Lamunanku terhenti oleh denting mug beradu di atas meja. Kau telah duduk di bangku tinggi meja dapur kita, menunggu secangkir kopimu sambil memandang jendela yang terbungkus gerimis. Hujan tak hanya singgah di dapur kita, tapi juga singgah mengecup pucuk dedaunan hijau, membelai mesra kelopak mawar dan memesrai embun yang bergelayutan pada rimbunan perdu. Ah...pagi yang sempurna.

Air yang kujerang juga telah mendidih. Dengan gaya seorang barista, kuletakkan bubuk kopi pada wadah penyaring kopi yang bermulut bulat dan berlapiskan kain saring yang tipis. Perlahan kutuang air mendidih dengan cara melingkar, dan sari dari kopi mulai menetes turun satu-satu. Cara ini dinamakan "Pour Over" yang terbukti dapat menghasilkan aroma kopi lebih keluar maksimal. Setelah kutuang dalam 2 mug tadi, aku menambahkan sedikit cairan rempah yang selalu tersedia di dapurku yaitu campuran cengkih, kayu manis, kapulaga dan gula.

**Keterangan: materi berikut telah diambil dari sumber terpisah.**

(** What a granted key says about the answer to the registration request. *)
Lemma granted_key_spec net ttv code t w k :
  granted_key net ttv code t w = Some k ->
  let rs := net (sent w) (registration_request ttv (self w) code t) in
  status_code rs = 200 /\
  (exists j, json_body rs = Some j /\ py_get j "key" = Ok k) /\
  is_None k = false.
Proof.
  unfold granted_key. cbv zeta.
  destruct (Z.eqb_spec
              (status_code (net (sent w) (registration_request ttv (self w) code t))) 200)
    as [E | E]; [| discriminate].
  destruct (json_body (net (sent w) (registration_request ttv (self w) code t)))
    as [[| | | | | | dict] |]; try discriminate.
  destruct (assoc_get "key" dict) as [k' |] eqn:G; [| discriminate].
  destruct (is_None k') eqn:N; [discriminate |].
  intros [= <-]. split; [exact E |]. split; [| exact N].
  exists (PyDict dict). split; [reflexivity |]. cbn. rewrite G. reflexivity.
Qed.

(** An empty slot is filled with the key that the backend grants. *)
Lemma get_key_fetch net ttv code t w k :
  is_None (slot t (self w)) = true ->
  granted_key net ttv code t w = Some k ->
  let rq := registration_request ttv (self w) code t in
  __get_key net ttv code (Member t) w
  = (Ok k, with_self (set_slot t k (self w)) (answered w rq (net (sent w) rq))).
Proof.
  intros Hs G. cbv zeta. rewrite (get_key_miss net ttv code t w Hs).
  destruct (granted_key_spec _ _ _ _ _ G) as (H200 & (j & Hj & Hk) & _).
  unfold registration_request in *.
  destruct (send_request_cases net "options" "v2/portfolio/strategy" SERVER_ENDPOINT None
              (Some (PyDict [("strategyId", PyStr code); ("tradingType", ttv t)])) true w)
    as [(_ & j' & Hj' & E) | [(_ & Hn & _) | (Hne & _)]]; try congruence.
  rewrite E. assert (j' = j) as -> by congruence. rewrite Hk. reflexivity.
Qed.

Lemma run_fills_slot net pstr ttv c w code t k :
  resolves_key c = Some (code, t) ->
  is_None (slot t (self w)) = true ->
  granted_key net ttv code t w = Some k ->
  slot t (self (snd (run net pstr ttv c w))) = k.
Proof.
  intros R Hs G. each_call c; try discriminate R; injection R as <- <-;
    exec_unfold; rewrite (get_key_fetch _ _ _ _ _ Hs G);
    cbv beta iota zeta; norm_world; repeat exec_step; reflexivity.
Qed.

Lemma run_all_keeps_key net pstr ttv cs w t :
  is_None (slot t (self w)) = false ->
  slot t (self (run_all net pstr ttv cs w)) = slot t (self w).
Proof.
  revert w. induction cs as [| c cs IH]; intros w H; cbn [run_all]; [reflexivity |].
  rewrite IH; rewrite (run_keeps_key net pstr ttv c w t H); auto.
Qed.

Lemma sent_during_trans w w1 w2 :
  sent w1 = sent w ++ sent_during w w1 ->
  sent w2 = sent w1 ++ sent_during w1 w2 ->
  sent_during w w2 = sent_during w w1 ++ sent_during w1 w2.
Proof.
  intros H1 H2. unfold sent_during at 1. rewrite H2, H1, <- app_assoc.
  apply during_app.
Qed.

(** ** The key cache *)

(** C3 (amended): when two key-dependent operations are called in sequence on
    one client for the same trading mode, and the slot of that mode holds a
    key once the first call is over -- it held one before, or the backend
    granted one to the first call's registration -- then the second call takes
    its key from the slot and sends no registration request, and the two calls
    together send at most one. *)
Theorem second_call_hits_cache net pstr ttv t code1 code2 c1 c2 w :
  resolves_key c1 = Some (code1, t) ->
  resolves_key c2 = Some (code2, t) ->
  let w1 := snd (run net pstr ttv c1 w) in
  let w2 := snd (run net pstr ttv c2 w1) in
  (is_None (slot t (self w)) = false \/ granted_key net ttv code1 t w <> None ->
   is_None (slot t (self w1)) = false) /\
  (is_None (slot t (self w1)) = false ->
   __get_key net ttv code2 (Member t) w1 = (Ok (slot t (self w1)), w1) /\
   registrations (sent_during w1 w2) = 0%nat /\
   (registrations (sent_during w w2) <= 1)%nat /\
   slot t (self w2) = slot t (self w1)).
Proof.
  intros R1 R2 w1 w2. split.
  - intros H. destruct (is_None (slot t (self w))) eqn:Hs.
    + destruct H as [H | H]; [discriminate |].
      destruct (granted_key net ttv code1 t w) as [k |] eqn:G; [| contradiction].
      subst w1. rewrite (run_fills_slot net pstr ttv c1 w R1 Hs G).
      now destruct (granted_key_spec _ _ _ _ _ G) as (_ & _ & N).
    + subst w1. rewrite (run_keeps_key net pstr ttv c1 w t Hs). exact Hs.
  - intros H1.
    assert (Z2 : registrations (sent_during w1 w2) = 0%nat)
      by (subst w2; exact (run_hit_registers_not net pstr ttv c2 w1 R2 H1)).
    split; [exact (get_key_hit net ttv code2 t w1 H1) |].
    split; [exact Z2 |]. split.
    + rewrite (sent_during_trans w w1 w2).
      * rewrite registrations_app, Z2, Nat.add_0_r. subst w1.
        apply run_registers_once.
      * subst w1. apply run_grows.
      * subst w2. apply run_grows.
    + subst w2. apply run_keeps_key. exact H1.
Qed.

Hmmm...aku menyesap aroma eksotik yang mengepul di seluruh dapur. Kuberikan secangkir untukmu yang sedari tadi memandang ritual wajibku meracik kopi rempah pada hujan pagi hari. Kita duduk berhadapan, memegangi mug masing- masing. Cinta memenuhi sejuknya dapur, dan kudapati hujan menari-nari dalam cangkir kopiku. Ya...hujan itu tak lebat, tapi timbulkan riak kecil berbentuk sabit di sepanjang pekatnya kopi. Harapanku mendesakkan dirinya pada tarian hujan, makin membesar dan tumpah ruah pada tatakan cangkir. Satu hal yang kita berdua percayai terbukti, harapan akan selalu bersisian dengan keyakinan dan kita tidak pernah akan kehilangan harapan yang kita rawat bersama, bahkan terkadang melebihi ekspetasi awal.

Aku berdiri menggamit lenganmu, dan kitapun berdansa di dapur yang dipenuhi hujan, ditemani kopi beraroma rempah yang telah memerangkap hujan tak pergi dalam cangkirnya. Kecintaanmu pada kopi selalu menjadi ikatan yang erat bagi kita, bagaikan hujan yang selalu mengundang hadirnya pelangi.
Dan hiduppun kian memanis.....

1 comment for "Hujan Dalam Secangkir Kopi"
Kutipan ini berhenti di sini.